- _Activity_
Could you find each line of the data below that contains the word "ZArith" and copy those lines?

- _Record excerpts_
···

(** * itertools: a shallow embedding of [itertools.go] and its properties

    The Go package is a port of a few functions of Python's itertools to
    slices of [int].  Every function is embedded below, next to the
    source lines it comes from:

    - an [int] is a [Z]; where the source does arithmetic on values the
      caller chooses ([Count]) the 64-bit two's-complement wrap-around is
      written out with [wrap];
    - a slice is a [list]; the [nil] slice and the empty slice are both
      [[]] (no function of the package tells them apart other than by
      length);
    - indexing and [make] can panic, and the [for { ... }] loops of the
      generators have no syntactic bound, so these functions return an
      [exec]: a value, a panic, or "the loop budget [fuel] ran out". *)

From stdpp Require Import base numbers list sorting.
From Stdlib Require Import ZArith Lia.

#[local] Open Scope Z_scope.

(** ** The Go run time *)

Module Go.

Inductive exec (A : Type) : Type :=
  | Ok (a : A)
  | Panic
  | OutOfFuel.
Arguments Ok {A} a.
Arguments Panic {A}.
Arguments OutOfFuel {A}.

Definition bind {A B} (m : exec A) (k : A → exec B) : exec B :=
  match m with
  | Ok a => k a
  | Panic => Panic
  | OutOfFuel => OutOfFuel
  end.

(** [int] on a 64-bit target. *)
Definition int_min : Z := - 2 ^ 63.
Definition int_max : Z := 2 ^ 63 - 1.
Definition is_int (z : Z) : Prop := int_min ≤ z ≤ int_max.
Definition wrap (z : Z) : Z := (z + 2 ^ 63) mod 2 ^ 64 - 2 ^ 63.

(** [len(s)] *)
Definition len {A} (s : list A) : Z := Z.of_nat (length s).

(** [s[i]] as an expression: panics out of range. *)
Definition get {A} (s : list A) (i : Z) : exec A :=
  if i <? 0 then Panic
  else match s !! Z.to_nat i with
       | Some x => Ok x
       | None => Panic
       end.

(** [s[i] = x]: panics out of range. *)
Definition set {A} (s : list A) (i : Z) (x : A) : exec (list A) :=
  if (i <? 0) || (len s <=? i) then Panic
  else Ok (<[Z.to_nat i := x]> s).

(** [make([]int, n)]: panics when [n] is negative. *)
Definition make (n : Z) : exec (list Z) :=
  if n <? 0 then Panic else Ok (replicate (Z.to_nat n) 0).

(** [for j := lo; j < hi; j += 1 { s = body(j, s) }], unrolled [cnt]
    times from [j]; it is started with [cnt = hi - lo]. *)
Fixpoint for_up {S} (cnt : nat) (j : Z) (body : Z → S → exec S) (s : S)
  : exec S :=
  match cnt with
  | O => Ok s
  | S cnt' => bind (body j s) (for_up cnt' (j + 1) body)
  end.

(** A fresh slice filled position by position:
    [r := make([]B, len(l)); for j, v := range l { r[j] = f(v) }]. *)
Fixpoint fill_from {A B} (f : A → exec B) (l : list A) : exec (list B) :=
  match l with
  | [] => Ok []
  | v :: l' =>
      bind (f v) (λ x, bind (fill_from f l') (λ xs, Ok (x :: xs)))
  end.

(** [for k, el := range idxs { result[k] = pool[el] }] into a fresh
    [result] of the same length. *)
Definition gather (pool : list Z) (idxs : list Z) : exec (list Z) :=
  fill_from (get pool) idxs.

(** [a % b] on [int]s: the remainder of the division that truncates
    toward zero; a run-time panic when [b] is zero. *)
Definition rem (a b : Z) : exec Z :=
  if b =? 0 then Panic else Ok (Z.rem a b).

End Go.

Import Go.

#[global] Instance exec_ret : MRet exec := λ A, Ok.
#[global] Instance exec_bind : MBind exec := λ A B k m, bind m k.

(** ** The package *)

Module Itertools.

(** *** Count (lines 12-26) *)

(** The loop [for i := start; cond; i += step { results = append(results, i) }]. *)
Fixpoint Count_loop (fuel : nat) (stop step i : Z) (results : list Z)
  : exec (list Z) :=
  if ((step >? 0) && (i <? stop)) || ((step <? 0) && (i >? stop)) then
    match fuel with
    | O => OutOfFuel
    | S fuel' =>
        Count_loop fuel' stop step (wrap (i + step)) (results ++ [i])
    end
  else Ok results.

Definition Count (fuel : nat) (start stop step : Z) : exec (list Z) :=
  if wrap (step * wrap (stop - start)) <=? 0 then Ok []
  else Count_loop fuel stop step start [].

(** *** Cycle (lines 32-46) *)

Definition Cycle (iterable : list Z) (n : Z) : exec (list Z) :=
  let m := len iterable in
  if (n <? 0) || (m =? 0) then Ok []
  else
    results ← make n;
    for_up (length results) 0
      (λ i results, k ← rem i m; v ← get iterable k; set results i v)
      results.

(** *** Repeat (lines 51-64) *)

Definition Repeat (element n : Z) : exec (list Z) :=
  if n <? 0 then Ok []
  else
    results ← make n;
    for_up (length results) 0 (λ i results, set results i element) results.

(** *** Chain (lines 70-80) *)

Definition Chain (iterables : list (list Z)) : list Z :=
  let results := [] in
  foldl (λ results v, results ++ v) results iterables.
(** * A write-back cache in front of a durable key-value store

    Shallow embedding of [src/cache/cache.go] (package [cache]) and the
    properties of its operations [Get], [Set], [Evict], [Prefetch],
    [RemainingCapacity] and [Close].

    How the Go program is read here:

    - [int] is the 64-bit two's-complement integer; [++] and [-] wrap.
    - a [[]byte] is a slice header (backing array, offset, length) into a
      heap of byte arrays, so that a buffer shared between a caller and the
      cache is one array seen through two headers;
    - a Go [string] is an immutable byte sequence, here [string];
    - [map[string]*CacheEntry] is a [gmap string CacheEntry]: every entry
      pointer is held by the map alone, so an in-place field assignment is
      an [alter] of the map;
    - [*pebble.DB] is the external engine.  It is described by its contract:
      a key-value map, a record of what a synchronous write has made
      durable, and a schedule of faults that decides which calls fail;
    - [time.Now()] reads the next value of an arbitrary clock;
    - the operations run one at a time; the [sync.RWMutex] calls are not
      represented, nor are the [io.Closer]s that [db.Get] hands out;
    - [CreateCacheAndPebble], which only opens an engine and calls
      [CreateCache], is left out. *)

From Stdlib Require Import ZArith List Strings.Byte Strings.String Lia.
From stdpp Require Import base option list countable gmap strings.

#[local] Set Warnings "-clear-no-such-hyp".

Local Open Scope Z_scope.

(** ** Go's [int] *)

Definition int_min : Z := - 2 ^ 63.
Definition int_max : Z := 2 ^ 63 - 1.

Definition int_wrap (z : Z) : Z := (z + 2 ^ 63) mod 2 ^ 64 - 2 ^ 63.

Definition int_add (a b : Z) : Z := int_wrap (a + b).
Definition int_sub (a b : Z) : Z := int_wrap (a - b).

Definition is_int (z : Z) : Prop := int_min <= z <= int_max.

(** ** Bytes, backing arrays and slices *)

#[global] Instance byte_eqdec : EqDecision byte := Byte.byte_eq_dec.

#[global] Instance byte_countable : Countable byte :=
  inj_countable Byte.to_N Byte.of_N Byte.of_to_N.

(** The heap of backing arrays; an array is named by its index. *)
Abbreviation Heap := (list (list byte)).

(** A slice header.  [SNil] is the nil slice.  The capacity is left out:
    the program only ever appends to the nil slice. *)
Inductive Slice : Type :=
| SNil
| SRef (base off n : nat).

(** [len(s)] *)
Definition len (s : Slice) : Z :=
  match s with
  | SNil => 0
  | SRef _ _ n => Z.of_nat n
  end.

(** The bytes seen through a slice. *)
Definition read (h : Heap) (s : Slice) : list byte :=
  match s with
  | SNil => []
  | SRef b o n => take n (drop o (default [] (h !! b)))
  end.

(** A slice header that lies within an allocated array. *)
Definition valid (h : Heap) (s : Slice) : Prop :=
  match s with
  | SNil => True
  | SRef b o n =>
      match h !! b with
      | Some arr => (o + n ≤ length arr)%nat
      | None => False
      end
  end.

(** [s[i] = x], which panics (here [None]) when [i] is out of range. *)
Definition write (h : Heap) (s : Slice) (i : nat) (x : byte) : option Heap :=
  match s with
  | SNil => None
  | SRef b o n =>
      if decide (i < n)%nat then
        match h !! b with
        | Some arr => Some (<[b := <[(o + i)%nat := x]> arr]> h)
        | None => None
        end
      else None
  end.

···

- _Solution to this problem_
From Stdlib Require Import ZArith Lia.
From Stdlib Require Import ZArith List Strings.Byte Strings.String Lia.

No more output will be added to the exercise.